Thanks for your replies!  I've spent the whole day looking around for 
solutions to this and to see what can be done (learnt a lot about PNG 
today!) and here is where I'm at right now.

Carl Worth wrote:
> On Wed, 2008-09-24 at 12:36 -0700, Vladimir Vukicevic wrote:
>   
>> pngcrush essentially runs the compression algorithm with different  
>> settings for the various knobs (window size, etc., iirc), and then  
>> picks whatever the best results are.  It does a really good job, but  
>> it's an expensive process... you essentially end up recompressing the  
>> image around a dozen times.
>>     
>
> Ah, cool.
>
> So games like that wouldn't make sense in cairo_surface_write_to_png at
> all.

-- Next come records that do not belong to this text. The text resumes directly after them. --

(** * go-logger: a process-wide facade over the zap logging backend

    Shallow embedding of [logger.go] and [recover.go] (package [logger]).

    The package keeps three process-wide variables ([logger],
    [correlationIdContextKey], [correlationIdFieldKey]) and hands out
    pointers to logger structs.  The embedding threads an explicit [World]
    through every call: the three variables, the heap cells the handles
    point to, the backend's level atoms and sampling counters, the records
    written to each sink, the detached goroutines and the clock.

    A Go call either returns, panics or terminates the process; [Go A] is
    the corresponding state-and-outcome monad.  Goroutines are recorded when
    they are spawned and never interleaved with the caller. *)

From Stdlib Require Import ZArith ZifyNat Ascii String.
From stdpp Require Import base option strings pretty list gmap.

Local Open Scope string_scope.
Local Open Scope list_scope.
Local Open Scope nat_scope.

(** ** Values of type [interface{}]

    The dynamic types the package distinguishes by assertion
    ([correlationId.(string)], [.(bool)]) or formats with [%s]. *)
Inductive any : Type :=
  | VNil
  | VString (s : string)
  | VBool (b : bool)
  | VInt (z : Z)
  | VError (msg : string).

Global Instance any_eq_dec : EqDecision any.
Proof. solve_decision. Defined.

(** [v.(string)]: the comma-ok type assertion. *)
Definition as_string (v : any) : option string :=
  match v with VString s => Some s | _ => None end.

(** [v.(bool)]. *)
Definition as_bool (v : any) : option bool :=
  match v with VBool b => Some b | _ => None end.

(** Rendering of one operand under the verb [%s] of package [fmt]. *)
Definition fmt_s (v : any) : string :=
  match v with
  | VNil => "%!s(<nil>)"
  | VString s => s
  | VBool true => "%!s(bool=true)"
  | VBool false => "%!s(bool=false)"
  | VInt z => "%!s(int=" +:+ pretty z +:+ ")"
  | VError msg => msg
  end.

(** Rendering of one operand under the verb [%v]. *)
Definition fmt_v (v : any) : string :=
  match v with
  | VNil => "<nil>"
  | VString s => s
  | VBool true => "true"
  | VBool false => "false"
  | VInt z => pretty z
  | VError msg => msg
  end.

(** One operand of a variadic [...interface{}]: a value, or a whole
    [[]interface{}] passed as a single argument. *)
Inductive operand : Type :=
  | Value1 (v : any)
  | Slice (elems : list any).

(** [%v] of an operand; a slice prints its elements between brackets,
    separated by spaces. *)
Definition fmt_v_operand (o : operand) : string :=
  match o with
  | Value1 v => fmt_v v
  | Slice elems => "[" +:+ String.concat " " (map fmt_v elems) +:+ "]"
  end.

Definition is_string (o : operand) : bool :=
  match o with
  | Value1 (VString _) => true
  | _ => false
  end.

(** The loop of [fmt.Sprint]: a space goes between two operands when
    neither is a string. *)
Fixpoint doPrint (argNum : nat) (prevString : bool) (a : list operand)
  : string :=
  match a with
  | [] => ""
  | arg :: rest =>
      let isString := is_string arg in
      (if bool_decide (0 < argNum) && negb isString && negb prevString
       then " " else "")
      +:+ fmt_v_operand arg +:+ doPrint (S argNum) isString rest
  end.

Definition Sprint (a : list operand) : string := doPrint 0 false a.

(** ** The backend: package [zapcore] *)
Module zapcore.

Inductive Level : Type :=
  | DebugLevel | InfoLevel | WarnLevel | ErrorLevel
  | DPanicLevel | PanicLevel | FatalLevel.

Global Instance Level_eq_dec : EqDecision Level.
Proof. solve_decision. Defined.

(** The [int8] behind each level. *)
Definition level_int (l : Level) : Z :=
  match l with
  | DebugLevel => -1
  | InfoLevel => 0
  | WarnLevel => 1
  | ErrorLevel => 2
  | DPanicLevel => 3
  | PanicLevel => 4
  | FatalLevel => 5
  end.

(** [threshold.Enabled(lvl)]: [lvl >= threshold]. *)
Definition Enabled (threshold lvl : Level) : bool :=
  bool_decide (level_int threshold ≤ level_int lvl)%Z.

(** Payload of a [Field], by the constructor that built it. *)
Inductive FieldValue : Type :=
  | FString (s : string)
  | FBool (b : bool)
  | FInt (z : Z)
  | FError (msg : string)
  | FStrings (l : list string)
  | FReflectNil
  | FReflectField (key : string) (val : FieldValue)
  | FInvalidPairs (positions : list Z).

Record Field : Type := mkField { Key : string; Val : FieldValue }.

Global Instance FieldValue_eq_dec : EqDecision FieldValue.
Proof. solve_decision. Defined.
Global Instance Field_eq_dec : EqDecision Field.
Proof. solve_decision. Defined.

Inductive LevelEncoder := LowercaseLevelEncoder | CapitalLevelEncoder.
Inductive TimeEncoder := RFC3339TimeEncoder | EpochTimeEncoder.
Inductive DurationEncoder := MillisDurationEncoder | SecondsDurationEncoder.
Inductive CallerEncoder := FullCallerEncoder | ShortCallerEncoder.

(** [zapcore.OmitKey]. *)
Definition OmitKey : string := "".
Definition DefaultLineEnding : string := String (Ascii.ascii_of_nat 10) "".

(** The encoder functions are Go func values: [None] is the nil func. *)
Record EncoderConfig : Type := mkEncoderConfig {
  TimeKey : string;
  LevelKey : string;
  NameKey : string;
  CallerKey : string;
  FunctionKey : string;
  MessageKey : string;
  StacktraceKey : string;
  LineEnding : string;
  EncodeLevel : option LevelEncoder;
  EncodeTime : option TimeEncoder;
  EncodeDuration : option DurationEncoder;
  EncodeCaller : option CallerEncoder
}.

(** What the core received for one record: the entry and the fields,
    context first and call-site fields after. *)
Record Entry : Type := mkEntry {
  e_time : Z;
  e_level : Level;
  e_message : string;
  e_fields : list Field
}.

(** A sampling counter: the count and the instant (ns) it is reset at. *)
Record counter : Type := mkCounter { c_n : Z; c_resetAt : Z }.

Definition uint32_mod : Z := 2 ^ 32.

(** [fnv32a]: the hash that picks a record's counter from its message. *)
Fixpoint fnv32a_from (hash : Z) (s : string) : Z :=
  match s with
  | EmptyString => hash
  | String c s' =>
      fnv32a_from
        ((Z.lxor hash (Z.of_N (Ascii.N_of_ascii c)) * 16777619) mod uint32_mod)%Z
        s'
  end.

Definition fnv32a (s : string) : Z := fnv32a_from 2166136261 s.

Definition _countersPerLevel : Z := 4096.

(** Index of the counter of [(lvl, msg)] in a sampler's table. *)
Definition counter_key (lvl : Level) (msg : string) : Z * Z :=
  ((level_int lvl - level_int DebugLevel)%Z,
   (fnv32a msg mod _countersPerLevel)%Z).

(** [counter.IncCheckReset(t, tick)]. *)
Definition IncCheckReset (c : counter) (tn tick : Z) : counter :=
  if bool_decide (tn < c_resetAt c)%Z
  then mkCounter (c_n c + 1) (c_resetAt c)
  else mkCounter 1 (tn + tick).

(** The sampler's verdict on the [n]-th record of a tick. *)
Definition sampled (first thereafter n : Z) : bool :=
  negb (bool_decide (first < n)%Z
        && (bool_decide (thereafter = 0%Z)
            || negb (bool_decide ((n - first) mod thereafter = 0)%Z))).

End zapcore.

(** ** Pointers and sinks *)
Definition ptr : Type := nat.

Inductive Sink : Type := Stdout | Stderr.

Global Instance Sink_eq_dec : EqDecision Sink.
Proof. solve_decision. Defined.

(** What a terminal level does after the record is written. *)
Inductive CheckWriteAction : Type := WriteThenNoop | WriteThenPanic | WriteThenFatal.

(** A sampler wrapped around a core: its counter table and its limits. *)
Record Sampler : Type := mkSampler {
  s_counts : ptr;
  s_first : Z;
  s_thereafter : Z
}.

(** A [zap.Logger] value.  [With] clones it; nothing in it is written
    after construction. *)
Record ZapLogger : Type := mkZapLogger {
  core_level : ptr;
  core_enc : zapcore.EncoderConfig;
  core_fields : list zapcore.Field;
  core_out : list Sink;
  core_sampler : option Sampler;
  errorOutput : list Sink;
  development : bool;
  addCaller : bool;
  addStack : option zapcore.Level;
  callerSkip : Z
}.

(** A goroutine started with [go] and left running. *)
Inductive Goroutine : Type :=
  | ListenAndServe (addr : string) (route : string) (level : ptr).

(** ** The process *)
Record World : Type := mkWorld {
  logger : option ptr;
  correlationIdContextKey : string;
  correlationIdFieldKey : string;
  loggers : list ZapLogger;
  sugars : list ptr;
  atoms : list zapcore.Level;
  samplers : list (gmap (Z * Z) zapcore.counter);
  written : list (Sink * zapcore.Entry);
  goroutines : list Goroutine;
  now : Z
}.

(** The state of a process before any call into the package: Go zeroes
    the package variables. *)
Definition start (t0 : Z) : World :=
  mkWorld None "" "" [] [] [] [] [] [] t0.

Definition set_logger (v : option ptr) (w : World) : World :=
  mkWorld v (correlationIdContextKey w) (correlationIdFieldKey w) (loggers w)
    (sugars w) (atoms w) (samplers w) (written w) (goroutines w) (now w).

Definition set_correlationIdContextKey (k : string) (w : World) : World :=
  mkWorld (logger w) k (correlationIdFieldKey w) (loggers w)
    (sugars w) (atoms w) (samplers w) (written w) (goroutines w) (now w).

Definition set_correlationIdFieldKey (k : string) (w : World) : World :=
  mkWorld (logger w) (correlationIdContextKey w) k (loggers w)
    (sugars w) (atoms w) (samplers w) (written w) (goroutines w) (now w).

Definition set_loggers (h : list ZapLogger) (w : World) : World :=
  mkWorld (logger w) (correlationIdContextKey w) (correlationIdFieldKey w) h
    (sugars w) (atoms w) (samplers w) (written w) (goroutines w) (now w).

Definition set_sugars (h : list ptr) (w : World) : World :=
  mkWorld (logger w) (correlationIdContextKey w) (correlationIdFieldKey w)
    (loggers w) h (atoms w) (samplers w) (written w) (goroutines w) (now w).

Definition set_atoms (h : list zapcore.Level) (w : World) : World :=
  mkWorld (logger w) (correlationIdContextKey w) (correlationIdFieldKey w)
    (loggers w) (sugars w) h (samplers w) (written w) (goroutines w) (now w).

Definition set_samplers (h : list (gmap (Z * Z) zapcore.counter)) (w : World)
  : World :=
  mkWorld (logger w) (correlationIdContextKey w) (correlationIdFieldKey w)
    (loggers w) (sugars w) (atoms w) h (written w) (goroutines w) (now w).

But an application making its own calls into libpng could easily do
> things like that.
>
> And as Vlad would say, all applications *should* be doing their own
> calls rather than using cairo_surface_write_to_png.
>   

Yes, PNGCrush can be used, but it would be a bit slow for the task that 
I have in mind.

Actually, the whole thing started with the fact that I didn't want to go 
to pnglib directly and was wondering if PNG support in Cairo went beyond 
just writing out the image surface to the file.  I've seen the source 
and it seemed that it wouldn't do what I wanted, so just wanted to check.

As it turns out, here is what I've learned and got to:

[1] There are ways to compress PNG - the best way, as you mentioned, is 
to quantize the colors.  What I had read was that at the same color 
depth (8 bits), PNG does a better job than GIF.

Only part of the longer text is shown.